What is expected: Go to the line in the entries below that holds "Definition stop_order : list" and repeat exactly from there through the line that holds "(** Every enabled", inclusive.

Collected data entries
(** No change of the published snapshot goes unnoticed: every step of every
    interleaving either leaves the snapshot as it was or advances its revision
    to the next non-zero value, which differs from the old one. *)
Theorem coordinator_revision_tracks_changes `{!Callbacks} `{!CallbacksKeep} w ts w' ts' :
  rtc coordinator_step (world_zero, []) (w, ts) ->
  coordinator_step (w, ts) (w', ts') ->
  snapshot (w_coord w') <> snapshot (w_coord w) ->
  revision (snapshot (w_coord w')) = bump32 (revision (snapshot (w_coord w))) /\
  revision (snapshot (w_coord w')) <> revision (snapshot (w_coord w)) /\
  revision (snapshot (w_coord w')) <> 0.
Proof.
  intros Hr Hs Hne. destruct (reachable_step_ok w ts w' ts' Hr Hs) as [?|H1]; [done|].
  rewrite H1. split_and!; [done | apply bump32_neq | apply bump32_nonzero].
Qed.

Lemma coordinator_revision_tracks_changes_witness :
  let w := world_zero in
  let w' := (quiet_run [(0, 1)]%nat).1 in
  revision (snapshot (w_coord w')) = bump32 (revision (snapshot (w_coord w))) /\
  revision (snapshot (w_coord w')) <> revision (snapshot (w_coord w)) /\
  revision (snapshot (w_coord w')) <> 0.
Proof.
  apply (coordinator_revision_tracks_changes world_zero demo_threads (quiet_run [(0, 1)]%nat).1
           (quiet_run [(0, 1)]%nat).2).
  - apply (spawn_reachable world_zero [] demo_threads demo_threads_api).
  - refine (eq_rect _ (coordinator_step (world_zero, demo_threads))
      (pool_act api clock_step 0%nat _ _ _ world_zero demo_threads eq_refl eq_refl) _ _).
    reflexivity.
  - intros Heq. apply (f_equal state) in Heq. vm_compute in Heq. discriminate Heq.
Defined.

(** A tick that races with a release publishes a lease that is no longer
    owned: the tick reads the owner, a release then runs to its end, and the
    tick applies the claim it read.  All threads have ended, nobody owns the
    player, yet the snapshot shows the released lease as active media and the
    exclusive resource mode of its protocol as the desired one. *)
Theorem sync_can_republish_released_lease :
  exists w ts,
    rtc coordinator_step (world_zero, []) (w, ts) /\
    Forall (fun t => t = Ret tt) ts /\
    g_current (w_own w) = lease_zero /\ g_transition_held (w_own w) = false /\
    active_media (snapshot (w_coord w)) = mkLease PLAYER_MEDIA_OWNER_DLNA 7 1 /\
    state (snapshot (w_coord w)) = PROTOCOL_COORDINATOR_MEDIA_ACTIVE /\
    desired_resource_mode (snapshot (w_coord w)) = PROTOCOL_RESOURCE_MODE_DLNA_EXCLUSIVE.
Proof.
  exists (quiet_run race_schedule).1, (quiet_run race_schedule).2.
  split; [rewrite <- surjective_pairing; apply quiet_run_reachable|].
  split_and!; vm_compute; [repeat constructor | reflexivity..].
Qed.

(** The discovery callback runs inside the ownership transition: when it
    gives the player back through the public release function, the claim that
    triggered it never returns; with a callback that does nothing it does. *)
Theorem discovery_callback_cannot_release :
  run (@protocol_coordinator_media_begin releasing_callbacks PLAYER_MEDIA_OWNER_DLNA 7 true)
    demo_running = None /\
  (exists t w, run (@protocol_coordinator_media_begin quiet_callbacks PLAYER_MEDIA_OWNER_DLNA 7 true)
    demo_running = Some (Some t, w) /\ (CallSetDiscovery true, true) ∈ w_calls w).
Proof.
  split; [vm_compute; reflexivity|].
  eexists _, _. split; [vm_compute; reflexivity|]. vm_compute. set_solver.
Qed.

---

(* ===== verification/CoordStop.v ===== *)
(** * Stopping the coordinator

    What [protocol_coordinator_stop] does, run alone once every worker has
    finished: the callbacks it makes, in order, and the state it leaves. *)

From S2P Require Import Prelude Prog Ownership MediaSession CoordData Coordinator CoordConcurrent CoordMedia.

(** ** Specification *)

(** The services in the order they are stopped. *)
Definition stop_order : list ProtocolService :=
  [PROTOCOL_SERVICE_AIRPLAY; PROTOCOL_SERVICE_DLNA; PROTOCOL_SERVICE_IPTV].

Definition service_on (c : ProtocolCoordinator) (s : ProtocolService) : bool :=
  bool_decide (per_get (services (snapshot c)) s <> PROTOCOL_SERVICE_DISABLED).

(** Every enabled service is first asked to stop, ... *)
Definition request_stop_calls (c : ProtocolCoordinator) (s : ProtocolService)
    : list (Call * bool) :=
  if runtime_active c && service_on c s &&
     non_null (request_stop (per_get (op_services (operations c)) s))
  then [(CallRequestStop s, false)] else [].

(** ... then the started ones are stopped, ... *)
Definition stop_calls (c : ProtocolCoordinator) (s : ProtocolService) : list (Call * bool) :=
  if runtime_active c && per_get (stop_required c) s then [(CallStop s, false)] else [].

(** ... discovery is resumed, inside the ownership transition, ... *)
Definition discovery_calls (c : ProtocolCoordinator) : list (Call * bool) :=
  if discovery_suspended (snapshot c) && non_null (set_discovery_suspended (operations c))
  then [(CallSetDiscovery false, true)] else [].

---

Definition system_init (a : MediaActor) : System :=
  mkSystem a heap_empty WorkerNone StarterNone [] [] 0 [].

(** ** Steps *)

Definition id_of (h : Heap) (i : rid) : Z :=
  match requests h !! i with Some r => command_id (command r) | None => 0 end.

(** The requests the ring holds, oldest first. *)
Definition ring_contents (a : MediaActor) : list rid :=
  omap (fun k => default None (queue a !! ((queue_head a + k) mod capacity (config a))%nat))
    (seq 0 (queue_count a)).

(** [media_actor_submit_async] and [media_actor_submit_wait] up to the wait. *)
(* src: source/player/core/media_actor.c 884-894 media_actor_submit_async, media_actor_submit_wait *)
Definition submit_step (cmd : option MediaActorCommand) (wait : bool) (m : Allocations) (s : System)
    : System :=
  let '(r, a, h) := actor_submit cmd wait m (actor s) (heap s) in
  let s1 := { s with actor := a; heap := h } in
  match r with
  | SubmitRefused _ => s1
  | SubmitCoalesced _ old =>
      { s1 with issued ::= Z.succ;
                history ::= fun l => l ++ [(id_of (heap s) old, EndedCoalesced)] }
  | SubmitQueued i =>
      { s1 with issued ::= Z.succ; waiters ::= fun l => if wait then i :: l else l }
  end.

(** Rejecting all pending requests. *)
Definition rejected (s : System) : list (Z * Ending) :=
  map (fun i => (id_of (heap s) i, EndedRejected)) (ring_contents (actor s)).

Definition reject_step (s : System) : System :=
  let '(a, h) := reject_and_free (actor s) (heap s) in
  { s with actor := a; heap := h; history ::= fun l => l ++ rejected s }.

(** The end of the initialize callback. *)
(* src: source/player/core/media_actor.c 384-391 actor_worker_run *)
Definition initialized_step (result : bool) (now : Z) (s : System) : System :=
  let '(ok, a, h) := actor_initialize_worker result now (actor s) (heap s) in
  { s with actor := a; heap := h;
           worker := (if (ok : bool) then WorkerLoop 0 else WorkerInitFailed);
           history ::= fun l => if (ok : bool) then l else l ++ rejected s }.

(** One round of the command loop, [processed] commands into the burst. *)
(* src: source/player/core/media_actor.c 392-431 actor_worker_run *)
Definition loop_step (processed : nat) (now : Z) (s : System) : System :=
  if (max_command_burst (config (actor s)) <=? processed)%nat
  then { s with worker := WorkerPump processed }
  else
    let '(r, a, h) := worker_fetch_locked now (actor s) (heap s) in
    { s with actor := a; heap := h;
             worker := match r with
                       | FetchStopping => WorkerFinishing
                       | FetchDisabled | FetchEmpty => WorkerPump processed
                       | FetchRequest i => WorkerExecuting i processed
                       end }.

Exercise solution:
Definition stop_order : list ProtocolService :=
  [PROTOCOL_SERVICE_AIRPLAY; PROTOCOL_SERVICE_DLNA; PROTOCOL_SERVICE_IPTV].

Definition service_on (c : ProtocolCoordinator) (s : ProtocolService) : bool :=
  bool_decide (per_get (services (snapshot c)) s <> PROTOCOL_SERVICE_DISABLED).

(** Every enabled service is first asked to stop, ... *)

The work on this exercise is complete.